(* ===== verification/RwLive.v ===== *)
(** Liveness of the reader-writer lock: a measure that decreases in every step
    except in the back-off loop of a reader, and the fact that from every
    reachable state the threads can run to their ends. *)

From stdpp Require Import base option list numbers.
From Stdlib Require Import ZArith Lia.
From S2P Require Import Prelude Counting RwLock RwInv.
Local Open Scope Z_scope.

(** * The measure *)

(** A bound on the work left in the current round; constant in the back-off loop
    of a reader. *)
Definition left_in_round (p : pc) : Z :=
  match p with
  | R_loop => 99 | RL_lock | RL_check | RL_back_unlock | RL_sleep => 98 | RL_enter => 97 | RL_enter_unlock => 96
  | R_count_lock => 95 | R_count => 94 | R_count_check => 93 | R_count_unlock => 92 | R_read => 91
  | R_uncount_lock => 90 | R_uncount => 89 | R_uncount_unlock => 88
  | RU_lock => 87 | RU_dec => 86 | RU_test => 85 | RU_post => 84 | RU_unlock => 70
  | W_loop => 99 | WL_lock => 98 | WL_announce => 97 | WL_relock => 96 | WL_test => 95 | WL_release => 94
  | WL_wait => 93 | WL_retire => 92 | WL_take => 91 | WL_unlock => 90
  | W_count_lock => 89 | W_count => 88 | W_count_check => 87 | W_count_unlock => 86 | W_load => 85 | W_store => 84
  | W_uncount_lock => 83 | W_uncount => 82 | W_uncount_unlock => 81
  | WU_lock => 80 | WU_clear => 79 | WU_test => 78 | WU_post => 77 | WU_unlock => 70
  | R_done | W_done => 0
  end.
Definition left_of (t : thread) : Z := 100 * (rounds t - iter t) + left_in_round (at_pc t).

(** A wake-up that has been posted lets a writer test the lock once more. *)
Definition measure (s : state) : Z := total left_of (threads s) + 5 * wlock s.

(** The back-off loop. *)
Definition spinning (p : pc) : bool :=
  match p with RL_lock | RL_check | RL_back_unlock | RL_sleep => true | _ => false end.

Definition returned (p : pc) : bool := match p with R_done | W_done => true | _ => false end.
Definition all_returned (s : state) : Prop := Forall (λ t, returned (at_pc t) = true) (threads s).

Lemma left_of_nonneg t : iter_ok t → 0 ≤ left_of t.
Proof. unfold iter_ok, left_of. destruct t as [[] k l]; simpl; lia. Qed.

Lemma measure_nonneg s : lock_inv s → use_inv s → 0 ≤ measure s.
Proof.
  intros I U. unfold measure. pose proof (inv_wlock _ I). pose proof (inv_iter _ U) as Hk.
  assert (0 ≤ total left_of (threads s)); [|lia].
  induction Hk as [|t ts Ht _ IH]; simpl; [lia|]. pose proof (left_of_nonneg t Ht). lia.
Qed.

(** Every step decreases the measure or is one of the back-off loop. *)
Lemma thread_step_measure s t s1 t' :
  thread_step s t = Some (s1, t') →
  left_of t' + 5 * wlock s1 < left_of t + 5 * wlock s ∨
  (spinning (at_pc t) = true ∧ spinning (at_pc t') = true ∧ left_of t' = left_of t ∧ wlock s1 = wlock s).
Proof.
  intros E. step_cases E t; unfold left_of, rounds; simpl; first [by right|left; lia].
Qed.

Lemma step_measure i s s' :
  step i s = Some s' → measure s' < measure s ∨
  (measure s' = measure s ∧ ∃ t, threads s !! i = Some t ∧ spinning (at_pc t) = true).
Proof.
  intros (t&s1&t'&Hi&E&->)%step_inv. unfold measure. simpl.
  rewrite (thread_step_threads _ _ _ _ E), (total_insert _ _ _ _ _ Hi).
  destruct (thread_step_measure _ _ _ _ E) as [?|(?&_&->&->)]; [left; lia|right; split; [lia|eauto]].
Qed.

(** * Progress *)

Lemma count_pos P s : 0 < count P s → ∃ i t, threads s !! i = Some t ∧ P (at_pc t) = true.
Proof.
  unfold count. induction (threads s) as [|t ts IH]; simpl; [lia|]. intros H.
  destruct (P (at_pc t)) eqn:E; [by exists 0%nat, t|].
  unfold at_point in H at 1. rewrite E in H. simpl in H. destruct IH as (i&u&Hi&Hu); [lia|].
  by exists (S i), u.
Qed.

Lemma count_zero P s : count P s = 0 → ∀ i t, threads s !! i = Some t → P (at_pc t) = false.
Proof.
  intros H i t Hi. pose proof (count_lookup P s i t Hi) as Hl. unfold at_point in Hl.
  destruct (P (at_pc t)); [simpl in Hl; lia|done].
Qed.

(** The threads that can always take a step when both mutexes are free. *)
Definition blocked_free (p : pc) : bool :=
  match p with WL_wait | R_done | W_done => true | _ => false end.

Lemma holder_steps s t : holds_m (at_pc t) = true ∨ holds_inst (at_pc t) = true → is_Some (thread_step s t).
Proof.
  destruct t as [[] k l]; intros [H|H]; try discriminate H;
    unfold_step; repeat case_match; eauto.
Qed.

Lemma free_steps s t :
  m s = false → instrumentation_mutex s = false → blocked_free (at_pc t) = false → is_Some (thread_step s t).
Proof.
  intros Hm Hn. destruct t as [[] k l]; intros H; try discriminate H;
    unfold_step; rewrite ?Hm, ?Hn; repeat case_match; simpl; eauto.
Qed.

Lemma thread_steps i s t : threads s !! i = Some t → is_Some (thread_step s t) → is_Some (step i s).
Proof. intros Hi [[s1 t'] E]. unfold step. rewrite Hi. simpl. rewrite E. simpl. eauto. Qed.

(** A schedule that ends in a smaller state. *)
Definition shrinks (s : state) : Prop := ∃ sched s', run_schedule sched s = Some s' ∧ measure s' < measure s.

Lemma shrinks_step i s s' : step i s = Some s' → measure s' ≤ measure s → shrinks s' → shrinks s.
Proof.
  intros E Hm (sched&s2&Er&Hl). exists (i :: sched), s2. simpl. rewrite E. split; [done|lia].
Qed.

Lemma step_shrinks i s t :
  threads s !! i = Some t → spinning (at_pc t) = false → is_Some (step i s) → shrinks s.
Proof.
  intros Hi Hp [s' E]. exists [i], s'. simpl. rewrite E. split; [done|].
  destruct (step_measure i s s' E) as [?|(_&u&Hu&Hq)]; [done|]. rewrite Hi in Hu. injection Hu as <-. congruence.
Qed.

Definition inv (s : state) : Prop := lock_inv s ∧ use_inv s.

Lemma inv_step i s s' : inv s → step i s = Some s' → inv s'.
Proof. intros [I U] E. split; [by eapply lock_inv_step|by eapply use_inv_step]. Qed.

Lemma not_returned i t s : threads s !! i = Some t → returned (at_pc t) = false → ¬ all_returned s.
Proof. intros Hi Ht H. rewrite (Forall_lookup_1 _ _ _ _ H Hi) in Ht. done. Qed.

(** A reader that finds no writer enters. *)
Lemma rlock_shrinks i s t :
  threads s !! i = Some t → at_pc t = RL_lock → m s = false → writer_active s = false → writers_waiting s = 0 →
  shrinks s.
Proof.
  intros Hi Hp Hm Ha Hw. destruct t as [p k l]. simpl in Hp. subst p.
  set (t1 := mk_thread RL_check k l). set (t2 := mk_thread RL_enter k l).
  set (s1 := with_thread (set_m s true) i t1).
  assert (threads s1 !! i = Some t1) as H1 by (eapply list_lookup_insert_eq, lookup_lt_Some, Hi).
  assert (step i s = Some s1) as E1 .
  { unfold step. rewrite Hi. cbn [mbind option_bind]. unfold_step. by rewrite Hm. }
  assert (step i s1 = Some (with_thread s1 i t2)) as E2.
  { unfold step. rewrite H1. cbn [mbind option_bind]. subst t1. unfold_step. simpl.
    rewrite Ha. by rewrite bool_decide_eq_true_2. }
  exists [i; i], (with_thread s1 i t2). simpl. rewrite E1. simpl. rewrite E2. split; [done|].
  unfold measure, with_thread at 1. simpl threads. rewrite (total_insert _ (threads s1) i t1 t2 H1). simpl.
  rewrite (total_insert _ _ _ _ _ Hi). unfold left_of, rounds, t1, t2. simpl. lia.
Qed.

(** The threads left when nothing else can be done: asleep, backing off, or
    returned. *)
Definition idle (p : pc) : bool := blocked_free p || spinning p.

Lemma idle_quiet s P :
  lock_inv s → m s = false → Forall (λ t, idle (at_pc t) = true) (threads s) →
  (∀ p, P p = true → idle p = true → holds_m p = true) → count P s = 0.
Proof.
  intros I Hm Hidle HP. pose proof (count_nonneg P s). destruct (decide (0 < count P s)) as [H1|]; [|lia].
  apply count_pos in H1 as (i&t&Hi&Ht). pose proof (Forall_lookup_1 _ _ _ _ Hidle Hi) as Hd. simpl in Hd.
  pose proof (count_zero holds_m s) as Hz. rewrite <- (inv_m _ I), Hm in Hz. simpl in Hz.
  specialize (Hz eq_refl i t Hi). by rewrite (HP _ Ht Hd) in Hz.
Qed.

Lemma idle_shrinks s :
  lock_inv s → m s = false → Forall (λ t, idle (at_pc t) = true) (threads s) → ¬ all_returned s → shrinks s.
Proof.
  intros I Hm Hidle Hr.
  assert (readers s = 0) as Hrd by (rewrite (inv_readers _ I); apply idle_quiet; try done; by intros []).
  assert (Z.b2z (writer_active s) = 0) as Ha by (rewrite (inv_active _ I); apply idle_quiet; try done; by intros []).
  assert (count attending s = 0) as Hat by (apply idle_quiet; try done; by intros []).
  destruct (decide (0 < count asleep s)) as [Hs|Hs].
  - pose proof (inv_wakeup _ I Ha Hrd Hs). apply count_pos in Hs as (i&t&Hi&Ht).
    apply (step_shrinks i s t Hi); [by destruct t as [[] ? ?]|]. apply (thread_steps i s t Hi).
    destruct t as [[] k l]; try discriminate Ht. unfold_step.
    rewrite bool_decide_eq_true_2 by lia. simpl. eauto.
  - assert (count asleep s = 0) as Hz by (pose proof (count_nonneg asleep s); lia).
    assert (writers_waiting s = 0) as Hw.
    { rewrite (inv_waiting _ I). pose proof (count_nonneg waiting s).
      destruct (decide (0 < count waiting s)) as [H1|]; [|lia]. apply count_pos in H1 as (i&t&Hi&Ht).
      pose proof (count_zero _ _ Hz i t Hi). pose proof (Forall_lookup_1 _ _ _ _ Hidle Hi).
      by destruct t as [[] ? ?]. }
    assert (writer_active s = false) as Ha' by (by destruct (writer_active s)).
    apply not_Forall_Exists in Hr; [|apply _]. apply Exists_exists in Hr as (t&Hin&Ht).
    apply list_elem_of_In, list_elem_of_lookup in Hin as [i Hi].
    pose proof (Forall_lookup_1 _ _ _ _ Hidle Hi) as Hd. pose proof (count_zero _ _ Hz i t Hi) as Has.
    pose proof (count_zero holds_m s) as Hh. rewrite <- (inv_m _ I), Hm in Hh. specialize (Hh eq_refl i t Hi).
    destruct t as [p k l]. destruct p; try discriminate; try done.
    + by apply (rlock_shrinks i s (mk_thread RL_lock k l)).
    + set (s1 := with_thread s i (mk_thread RL_lock k l)).
      assert (step i s = Some s1) as E by (unfold step; by rewrite Hi).
      apply (shrinks_step i s s1 E); [destruct (step_measure i s s1 E) as [?|[? _]]; lia|].
      apply (rlock_shrinks i s1 (mk_thread RL_lock k l)); try done.
      eapply list_lookup_insert_eq, lookup_lt_Some, Hi.
Qed.

Lemma free_shrinks s : inv s → m s = false → ¬ all_returned s → shrinks s.
Proof.
  intros [I U] Hm Hr. destruct (instrumentation_mutex s) eqn:Hn.
  - pose proof (inv_inst _ U) as Hc. rewrite Hn in Hc. simpl in Hc.
    destruct (count_pos holds_inst s) as (i&t&Hi&Ht); [lia|].
    apply (step_shrinks i s t Hi); [by destruct t as [[] ? ?]|].
    apply (thread_steps i s t Hi), holder_steps. by right.
  - destruct (decide (Forall (λ t, idle (at_pc t) = true) (threads s))) as [Hd|Hd]; [by apply idle_shrinks|].
    apply not_Forall_Exists in Hd; [|apply _]. apply Exists_exists in Hd as (t&Hin&Ht).
    apply list_elem_of_In, list_elem_of_lookup in Hin as [i Hi]. unfold idle in Ht.
    apply not_true_is_false, orb_false_iff in Ht as [Hb Hs].
    apply (step_shrinks i s t Hi Hs), (thread_steps i s t Hi). by apply free_steps.
Qed.

Lemma back_shrinks i s t :
  inv s → threads s !! i = Some t → at_pc t = RL_back_unlock → shrinks s.
Proof.
  intros I Hi Hp. destruct t as [p k l]. simpl in Hp. subst p.
  set (s1 := with_thread (set_m s false) i (mk_thread RL_sleep k l)).
  assert (step i s = Some s1) as E by (unfold step; by rewrite Hi).
  apply (shrinks_step i s s1 E); [destruct (step_measure i s s1 E) as [?|[? _]]; lia|].
  apply free_shrinks; [by eapply inv_step|done|].
  apply (not_returned i (mk_thread RL_sleep k l)); [|done]. eapply list_lookup_insert_eq, lookup_lt_Some, Hi.
Qed.

(** In every state some schedule makes progress. *)
Lemma can_shrink s : inv s → ¬ all_returned s → shrinks s.
Proof.
  intros I Hr. destruct (m s) eqn:Hm; [|by apply free_shrinks].
  pose proof (inv_m _ (proj1 I)) as Hc. rewrite Hm in Hc. simpl in Hc.
  destruct (count_pos holds_m s) as (i&t&Hi&Ht); [lia|].
  destruct (thread_steps i s t Hi) as [s' E]; [apply holder_steps; by left|].
  destruct (step_measure i s s' E) as [Hlt|[Heq _]]; [exists [i], s'; simpl; by rewrite E|].
  destruct t as [p k l]. destruct p; try discriminate Ht; try (by apply (step_shrinks i s _ Hi)).
  - apply (shrinks_step i s s' E); [lia|]. pose proof (inv_step i s s' I E) as I'.
    apply step_inv in E as (t&s1&t'&Hi'&E&->). rewrite Hi in Hi'. injection Hi' as <-. unfold_step in E.
    destruct (negb _ && _); injection E as <- <-.
    + exfalso. unfold measure in Heq. simpl in Heq. rewrite (total_insert _ _ _ _ _ Hi) in Heq.
      unfold left_of, rounds in Heq. simpl in Heq. lia.
    + apply (back_shrinks i _ (mk_thread RL_back_unlock k l)); [done| |done].
      eapply list_lookup_insert_eq, lookup_lt_Some, Hi.
  - by eapply back_shrinks.
Qed.

Lemma run_schedule_app a b s : run_schedule (a ++ b) s = run_schedule a s ≫= run_schedule b.
Proof. revert s. induction a as [|i a IH]; intros s; simpl; [done|]. destruct (step i s); simpl; [apply IH|done]. Qed.

Lemma run_schedule_inv sched s s' : inv s → run_schedule sched s = Some s' → inv s'.
Proof.
  revert s. induction sched as [|i sched IH]; intros s I E; simpl in E; [by injection E as <-|].
  destruct (step i s) as [s1|] eqn:E1; [|done]. simpl in E. eapply IH; [|done]. by eapply inv_step.
Qed.

Lemma can_finish s : inv s → ∃ sched s', run_schedule sched s = Some s' ∧ all_returned s'.
Proof.
  intros I. remember (Z.to_nat (measure s)) as n eqn:En. revert s I En.
  induction (lt_wf n) as [n _ IH]. intros s I ->.
  destruct (decide (all_returned s)) as [Hd|Hd]; [by exists [], s|].
  destruct (can_shrink s I Hd) as (sched&s1&E1&Hl). pose proof (run_schedule_inv _ _ _ I E1) as I1.
  pose proof (measure_nonneg s1 (proj1 I1) (proj2 I1)).
  destruct (IH (Z.to_nat (measure s1))) with (s := s1) as (sched2&s2&E2&H2); [lia|done|done|].
  exists (sched ++ sched2), s2. rewrite run_schedule_app, E1. done.
Qed.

##############################

> [Your task] All lines above between those holding "except in the" and "of a reader. *)", inclusive, must be set down unchanged, and no other line may be included.

> [Final answer]
    except in the back-off loop of a reader, and the fact that from every
    reachable state the threads can run to their ends. *)

From stdpp Require Import base option list numbers.
From Stdlib Require Import ZArith Lia.
From S2P Require Import Prelude Counting RwLock RwInv.
Local Open Scope Z_scope.

(** * The measure *)

(** A bound on the work left in the current round; constant in the back-off loop
    of a reader. *)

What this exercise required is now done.